Task item >>
Copy each line from the records below in which the word "subst" is found.

Data section >>
+ + + + +
(** ** [str.replace] on the country *)

Lemma match_prefix_split (re : Regex.t) (s rest : string) :
  Regex.match_prefix re s = Some rest ->
  exists m, s = m ++ rest /\ String.length m = List.length re.
Proof.
  revert s. induction re as [|a re IH]; intros s; simpl.
  - intros E. injection E as <-. now exists "".
  - destruct s as [|c s]; [discriminate|].
    destruct (Regex.atom_matches a c); [|discriminate].
    intros E. apply IH in E. destruct E as [m [-> L]].
    exists (String c m). simpl. now rewrite L.
Qed.

Lemma replace_first_one_place (re : Regex.t) (value s : string) :
  Regex.replace_first re value s = s
  \/ exists p m q,
       s = p ++ m ++ q
       /\ String.length m = List.length re
       /\ Regex.match_prefix re (m ++ q) = Some q
       /\ (forall p1 p2,
             p = p1 ++ p2 -> p2 <> "" ->
             Regex.match_prefix re (p2 ++ m ++ q) = None)
       /\ Regex.replace_first re value s = p ++ value ++ q.
Proof.
  induction s as [|c s IH].
  - simpl. destruct (Regex.match_prefix re "") as [rest|] eqn:M;
      [|now left].
    right. destruct (match_prefix_split re "" rest M) as [m [E L]].
    exists "", m, rest. simpl. rewrite <- E. repeat split; try assumption.
    intros p1 p2 Hp N. destruct p1; [simpl in Hp; now subst | discriminate].
  - cbn [Regex.replace_first].
    destruct (Regex.match_prefix re (String c s)) as [rest|] eqn:M.
    + right. destruct (match_prefix_split re _ rest M) as [m [E L]].
      exists "", m, rest. simpl. rewrite <- E. repeat split; try assumption.
      intros p1 p2 Hp N. destruct p1; [simpl in Hp; now subst | discriminate].
    + destruct IH as [IH|[p [m [q [E [L [Mq [First R]]]]]]]].
      * left. now rewrite IH.
      * right. exists (String c p), m, q. simpl. rewrite R.
        repeat split; try assumption.
        -- now rewrite E.
        -- intros p1 p2 Hp N. destruct p1 as [|c1 p1]; simpl in Hp.
           ++ subst p2. simpl. rewrite <- E. exact M.
           ++ injection Hp as _ Hp. exact (First p1 p2 Hp N).
Qed.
+ + + + +
Reply >>
    intros p1 p2 Hp N. destruct p1; [simpl in Hp; now subst | discriminate].
      intros p1 p2 Hp N. destruct p1; [simpl in Hp; now subst | discriminate].
           ++ subst p2. simpl. rewrite <- E. exact M.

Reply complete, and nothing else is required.